(Saved data entries)
□ □ □ □

(* ===== verification/RecordingFile.v ===== *)
(** The file a recording of models/detail/DefaultRequestHandlerModel.hxx leaves: the writer
    [conf] opens, what the recording thread writes to it, and [scrap], over the files and
    streams of FileIO.v. *)
From S2P Require Import Prelude IterableQueue BinarySearchQueue ReadoutTypes LatencyBuffer FrameErrorRegistry Float32.
From S2P Require Import BufferCopy FileIO RequestHandler Recording.

Section file.
Context {T B It F S : Type} `{RT : ReadoutType T} `{LB : LatencyBuffer T B It} `{PF : Posix F} `{OS : OutputStream S}.
Context (cfg : settings).

(** The bytes from [begin()] on, [get_payload_size()] of them. *)
Context (payload_bytes : T -> list byte).

(** The part of [conf] that opens the writer, with what it throws. *)
Definition open_recording (m_recording_configured : bool) (dr : option recorder_conf) (wf : writer S * F)
    : (writer S * F) * option issue :=
  match m_recording_configured, dr with
  | false, Some dr =>
      let '(_, f) := fs_remove (get_output_file dr) wf.2 in
      let '(w, f, e) := FileIO.open (get_output_file dr) (get_streaming_buffer_size dr)
                          (get_compression_algorithm dr) (get_use_o_direct dr) wf.1 f in
      ((w, f), e)
  | _, _ => (wf, None)
  end.

(** [m_buffered_writer.write] of an element's payload. *)
Definition write_element (x : T) (wf : writer S * F) : bool * (writer S * F) :=
  let '(ok, w, f) := FileIO.write (payload_bytes x) wf.1 wf.2 in (ok, (w, f)).

(** The end of the thread, with its flush. *)
Definition finish_recording (r : recorder T (writer S * F)) : recorder T (writer S * F) :=
  let r := end_recording r in
  let '(w, f) := flush (m_buffered_writer r).1 (m_buffered_writer r).2 in
  mkRecorder (m_next_timestamp_to_record r) (element_to_search r) (w, f) (rec_stats r) (recorded r).

Definition scrap_recording (wf : writer S * F) : writer S * F :=
  if writer_is_open wf.1 then FileIO.close wf.1 wf.2 else wf.

(** Recordings one after the other, each beside the consumer and the cleanup, whatever happens to
    the buffer in between; each with the elements it has recorded. *)
Inductive recordings : writer S * F -> list (list T) -> writer S * F -> Prop :=
| no_recording wf : recordings wf [] wf
| one_recording wf es (b : B) c m s sc recs wf' :
    scene_run cfg write_element es (first_scene b c m s wf) = Ret sc ->
    recordings (m_buffered_writer (finish_recording (rec sc))) recs wf' ->
    recordings wf (recorded (rec sc) :: recs) wf'.
End file.

(** ** The writer all along *)
Section lemmas.
Context {T B It F S : Type} `{RT : ReadoutType T} `{LB : LatencyBuffer T B It} `{PosixLaws F} `{OutputStreamLaws S}.
Context (cfg : settings) (payload_bytes : T -> list byte).
Context (block : nat) (Hrel : reliable (F:=F) block) (name : string) (a : compression) (n : nat) (old : list byte).
Context (direct : bool) (Hdirect : direct = true -> Nat.divide block n).

(** The writer has been given [given]; under [O_DIRECT] it has written whole blocks. *)
Definition written (given : list byte) (wf : writer S * F) : Prop :=
  exists emitted, writing wf.1 wf.2 name a n given emitted old /\ m_use_o_direct wf.1 = direct
    /\ (direct = true -> Nat.divide block (length emitted)).

Lemma written_more (x : T) given wf :
  written given wf -> exists wf', write_element payload_bytes x wf = (true, wf')
    /\ written (given ++ payload_bytes x) wf'.
Proof.
  intros (e & Hw & Hd & He). unfold write_element.
  destruct (write_writing block (payload_bytes x) wf.1 wf.2 name a n given e old Hrel Hw)
    as (w & f & e' & -> & Hw' & Hd' & He').
  { rewrite Hd. intros E. split; [by apply Hdirect|by apply He]. }
  eexists. split; [reflexivity|]. exists e'. cbn. split; [done|]. rewrite Hd'. split; [done|].
  intros E. apply He'. by rewrite Hd.
Qed.

(** What has been recorded is what has been written. *)
Definition recorder_written (given : list byte) (r : recorder T (writer S * F)) : Prop :=
  written (given ++ concat (payload_bytes <$> recorded r)) (m_buffered_writer r).

Lemma record_loop_written (fuel : nat) (b : B) (it end_ : It) (k : Z) given r r' l :
  recorder_written given r ->
  record_loop cfg (write_element payload_bytes) fuel b it end_ k r = Ret (r', l) -> recorder_written given r'.
Proof.
  revert it k r l. induction fuel as [|fuel IH]; intros it k r l Hr; cbn [record_loop];
    (destruct (_ && _); [|by intros [= <- _]]); [done|].
  intros (x & _ & E)%bind_Ret_inv. destruct (_ <=? _).
  - destruct (record_one _ _ x r) as [r1 l1] eqn:E1. apply bind_Ret_inv in E as ([r2 l2] & E2 & [= <- _]).
    eapply IH; [|exact E2]. unfold record_one in E1. destruct (written_more x _ _ Hr) as (wf & Ew & Hwf).
    rewrite Ew in E1. injection E1 as <- _. unfold recorder_written. cbn.
    rewrite fmap_app, concat_app. cbn. by rewrite app_nil_r, app_assoc.
  - apply bind_Ret_inv in E as ([r2 l2] & E2 & [= <- _]). by eapply IH.
Qed.

Lemma scene_run_written es given (sc sc' : scene T B (writer S * F)) :
  recorder_written given (rec sc) -> scene_run cfg (write_element payload_bytes) es sc = Ret sc' ->
  recorder_written given (rec sc').
Proof.
  revert sc. induction es as [|ev es IH]; intros sc Hsc; cbn [scene_run]; [by intros [= <-]|].
  intros (sc1 & E1 & E)%bind_Ret_inv. apply (IH sc1); [|done]. destruct ev as [x| |requested]; cbn [scene_step] in E1.
  - by apply bind_Ret_inv in E1 as ([ok b] & _ & [= <-]).
  - by apply bind_Ret_inv in E1 as ([[b m] s] & _ & [= <-]).
  - apply bind_Ret_inv in E1 as ([r l] & E1 & [= <-]). cbn [rec]. unfold record_turn in E1.
    destruct (_ || _); [|by injection E1 as <- _]. apply bind_Ret_inv in E1 as (next & _ & E1).
    apply bind_Ret_inv in E1 as (it & _ & E1). eapply record_loop_written; [|exact E1]. exact Hsc.
Qed.

(** A flush keeps what was written, but not the whole blocks. *)
Lemma finish_written given (r : recorder T (writer S * F)) :
  recorder_written given r ->
  exists emitted, writing (m_buffered_writer (finish_recording r)).1 (m_buffered_writer (finish_recording r)).2
    name a n (given ++ concat (payload_bytes <$> recorded r)) emitted old
    /\ m_use_o_direct (m_buffered_writer (finish_recording r)).1 = direct.
Proof.
  intros (e & Hw & Hd & _). unfold finish_recording, end_recording. cbn [m_buffered_writer].
  destruct (flush_writing block _ _ name a n _ e old Hrel Hw) as (w & f & e' & -> & Hw' & Hd' & _).
  exists e'. cbn. split; [done|]. by rewrite Hd'.
Qed.

Lemma recordings_written wf recs wf' given :
  recordings (B:=B) cfg payload_bytes wf recs wf' -> written given wf -> (direct = true -> (length recs <= 1)%nat) ->
  exists emitted, writing wf'.1 wf'.2 name a n (given ++ concat (payload_bytes <$> concat recs)) emitted old.
Proof.
  intros Hrun. revert given. induction Hrun as [wf|wf es b c m s sc recs wf' Hsc Hrun IH]; intros given Hwf Hd.
  - destruct Hwf as (e & Hw & _). exists e. by rewrite app_nil_r.
  - assert (Hr : recorder_written given (rec sc)).
    { eapply scene_run_written; [|exact Hsc]. unfold recorder_written. cbn. by rewrite app_nil_r. }
    destruct (finish_written given (rec sc) Hr) as (e & Hw & Ho). cbn [concat].
    rewrite fmap_app, concat_app, app_assoc. destruct (decide (direct = true)) as [Edir|Edir].
    + specialize (Hd Edir). cbn in Hd. destruct recs; [|cbn in Hd; lia]. inversion Hrun; subst. exists e.
      by rewrite app_nil_r.
    + apply IH; [|done]. exists e. split; [exact Hw|]. split; [exact Ho|done].
Qed.
End lemmas.

(** ** The property *)

(** C28: a recording can be read back.  The request handler's [conf] opens the writer on any disk
    that does not fail, whatever an older file of that name holds; over any recordings, each
    beside any writes and cleanups, and the [scrap] at the end, the file holds the payloads of the
    elements recorded, in order, compressed as asked and nothing else: a reader of the same
    algorithm reads back those very payloads, if all have the same size.  With O_DIRECT this needs a
    buffer of whole blocks, and holds for a single recording. *)
Theorem recordings_readable {T B It F S I : Type} `{RT : ReadoutType T} `{LB : LatencyBuffer T B It}
    `{PosixLaws F} `{OutputStreamLaws S} `{!InputStream I} `{!InputStreamLaws I}
    (cfg : settings) (payload_bytes : T -> list byte) (block n : nat) (a : compression) (size : Z)
    (dr : recorder_conf) (wf wf1 wf2 : writer S * F) (recs : list (list T)) :
  reliable (F:=F) block -> algorithm (get_compression_algorithm dr) = Some a ->
  get_streaming_buffer_size dr = Z.of_nat n -> (0 < n)%nat -> 0 < size ->
  (forall x, x ∈ concat recs -> Z.of_nat (length (payload_bytes x)) = size) ->
  (get_use_o_direct dr = true -> Nat.divide block n /\ (length recs <= 1)%nat) ->
  m_is_open wf.1 = false -> m_output_stream wf.1 = os_empty ->
  open_recording false (Some dr) wf = (wf1, None) ->
  recordings (B:=B) cfg payload_bytes wf1 recs wf2 ->
  let f := (scrap_recording wf2).2 in
  fs_contents f (get_output_file dr) = Some (encode a (concat (payload_bytes <$> concat recs)))
  /\ forall buffer_size element, 0 < buffer_size -> Z.of_nat (length element) = size ->
     exists rd : reader I,
       open_reader (get_output_file dr) buffer_size (get_compression_algorithm dr) new_reader f = (rd, None)
       /\ read_all size (length (concat recs)) element rd = Ret (payload_bytes <$> concat recs).
Proof.
  intros Hrel Ha Hn Hpos Hs Hel Hdir Hcl Hst Hopen Hrun f. unfold open_recording in Hopen.
  destruct (fs_remove (get_output_file dr) wf.2) as [b f0] eqn:Erm.
  destruct (FileIO.open _ _ _ _ _ f0) as [[w fw] e] eqn:Eo. injection Hopen as <- ->.
  rewrite Hn in Eo. destruct (open_writing _ _ a n _ _ _ _ _ Hcl Hst Ha Hpos Eo) as [Hw Hd].
  pose proof (fs_remove_spec (get_output_file dr) wf.2) as Hrm. rewrite Erm in Hrm. cbn in Hrm. rewrite Hrm in Hw.
  destruct (recordings_written cfg payload_bytes block Hrel (get_output_file dr) a n [] (get_use_o_direct dr)
    (fun E => proj1 (Hdir E)) (w, fw) recs wf2 [] Hrun) as [e2 Hw2].
  { exists []. split; [exact Hw|]. split; [exact Hd|]. intros _. apply Nat.divide_0_r. }
  { intros E. by apply Hdir. }
  destruct (close_writing block _ _ _ a n _ e2 [] Hrel Hw2) as (w3 & f3 & Ec & _ & _ & Hf3).
  cbn [app] in Hf3. unfold overwrite in Hf3. rewrite take_0, drop_nil, app_nil_r in Hf3. cbn [app] in Hf3.
  assert (Hf : f = f3).
  { unfold f, scrap_recording, writer_is_open. destruct Hw2 as (Hop & _). by rewrite Hop, Ec. }
  rewrite Hf. split; [done|]. intros buffer_size element Hbuf Helem.
  unfold open_reader. rewrite fs_open_read_spec, Hf3, Ha. eexists. split; [reflexivity|].
  match goal with |- read_all _ _ _ ?rd = _ =>
    pose proof (read_all_elements size (payload_bytes <$> concat recs) element rd Hs eq_refl) as Hread end.
  rewrite length_fmap in Hread. apply Hread; [|done|].
  - cbn [r_input_stream]. pose proof (is_push_spec (I:=I) a buffer_size
      (encode a (concat (payload_bytes <$> concat recs))) Hbuf) as Hm. by rewrite decode_encode in Hm.
  - apply Forall_forall. intros x (y & -> & Hy)%list_elem_of_fmap. by apply Hel.
Qed.

(** ** The property at work: two recordings of a ring, written with zlib *)
Import Chunk FileIO.Sample.

Definition sample_recorder_conf : recorder_conf := mkRecorderConf "rec.bin" 4 "zlib" false.

(** A byte of each timestamp. *)
Definition sample_payload (x : chunk) : list byte := [chunk_ts x mod 256].

Definition sample_opened : writer stream * disk :=
  (open_recording (F:=disk) (S:=stream) false (Some sample_recorder_conf)
     (new_writer 0, mkDisk {["rec.bin" := [9; 9]]} ∅)).1.

Definition sample_scene (wf : writer stream * disk) : outcome (scene chunk (queue chunk) (writer stream * disk)) :=
  scene_run (LB := binary_search_buffer sample_platform) (sample_settings half) (write_element sample_payload)
    sample_recording_events (first_scene (ring_of 4 sample) sample ∅ no_stats wf).

(** What a scene that ends has recorded, and its writer after the flush. *)
Definition after_scene (o : outcome (scene chunk (queue chunk) (writer stream * disk)))
    : option (list chunk * (writer stream * disk)) :=
  match o with Ret sc => Some (recorded (rec sc), m_buffered_writer (finish_recording (rec sc))) | _ => None end.

Lemma sample_recording wf xs wf' recs wf2 :
  after_scene (sample_scene wf) = Some (xs, wf') ->
  recordings (LB := binary_search_buffer sample_platform) (sample_settings half) sample_payload wf' recs wf2 ->
  recordings (LB := binary_search_buffer sample_platform) (sample_settings half) sample_payload wf (xs :: recs) wf2.
Proof.
  destruct (sample_scene wf) as [sc| | | |] eqn:E; try done. intros [= <- <-] Hrun. by eapply one_recording.
Qed.

Lemma recordings_readable_witness :
  exists wf2 : writer stream * disk, let f := (scrap_recording wf2).2 in
    fs_contents f "rec.bin" = Some [3; 100; 120; 140; 100; 120; 140]
    /\ exists rd : FileIO.reader istream,
         open_reader "rec.bin" 16 "zlib" new_reader f = (rd, None)
         /\ read_all 1 6 [0] rd = Ret [[100]; [120]; [140]; [100]; [120]; [140]].
Proof.
  destruct (after_scene (sample_scene sample_opened)) as [[xs wf1]|] eqn:E1; [|vm_compute in E1; discriminate E1].
  assert (Hxs : xs = sample) by (vm_compute in E1; injection E1; intros _ H; symmetry; exact H). subst xs.
  destruct (after_scene (sample_scene wf1)) as [[ys wf2]|] eqn:E2; [|vm_compute in E1; injection E1; intros <-; vm_compute in E2; discriminate E2].
  assert (Hys : ys = sample)
    by (vm_compute in E1; injection E1; intros <-; vm_compute in E2; injection E2; intros _ H; symmetry; exact H).
  subst ys. exists wf2.
  destruct (recordings_readable (LB := binary_search_buffer sample_platform) (I:=istream) (sample_settings half) sample_payload
    4 4 Zlib 1 sample_recorder_conf (new_writer 0, mkDisk {["rec.bin" := [9; 9]]} ∅) sample_opened wf2 [sample; sample]
    disk_reliable eq_refl eq_refl ltac:(lia) ltac:(lia) ltac:(done) ltac:(done) eq_refl eq_refl eq_refl) as [Hf Hread].
  - eapply sample_recording; [exact E1|]. eapply sample_recording; [exact E2|]. constructor.
  - split; [exact Hf|]. exact (Hread 16 [0] ltac:(lia) eq_refl).
Defined.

□ □ □ □

◆ **About this task**: Among the entries above, find the line with "Import Chunk FileIO.Sample." and the line with "100; 120; 140]"; give again exactly these two lines and all lines between them.

◆ **Exercise answer**:
Import Chunk FileIO.Sample.

Definition sample_recorder_conf : recorder_conf := mkRecorderConf "rec.bin" 4 "zlib" false.

(** A byte of each timestamp. *)
Definition sample_payload (x : chunk) : list byte := [chunk_ts x mod 256].

Definition sample_opened : writer stream * disk :=
  (open_recording (F:=disk) (S:=stream) false (Some sample_recorder_conf)
     (new_writer 0, mkDisk {["rec.bin" := [9; 9]]} ∅)).1.

Definition sample_scene (wf : writer stream * disk) : outcome (scene chunk (queue chunk) (writer stream * disk)) :=
  scene_run (LB := binary_search_buffer sample_platform) (sample_settings half) (write_element sample_payload)
    sample_recording_events (first_scene (ring_of 4 sample) sample ∅ no_stats wf).

(** What a scene that ends has recorded, and its writer after the flush. *)
Definition after_scene (o : outcome (scene chunk (queue chunk) (writer stream * disk)))
    : option (list chunk * (writer stream * disk)) :=
  match o with Ret sc => Some (recorded (rec sc), m_buffered_writer (finish_recording (rec sc))) | _ => None end.

Lemma sample_recording wf xs wf' recs wf2 :
  after_scene (sample_scene wf) = Some (xs, wf') ->
  recordings (LB := binary_search_buffer sample_platform) (sample_settings half) sample_payload wf' recs wf2 ->
  recordings (LB := binary_search_buffer sample_platform) (sample_settings half) sample_payload wf (xs :: recs) wf2.
Proof.
  destruct (sample_scene wf) as [sc| | | |] eqn:E; try done. intros [= <- <-] Hrun. by eapply one_recording.
Qed.

Lemma recordings_readable_witness :
  exists wf2 : writer stream * disk, let f := (scrap_recording wf2).2 in
    fs_contents f "rec.bin" = Some [3; 100; 120; 140; 100; 120; 140]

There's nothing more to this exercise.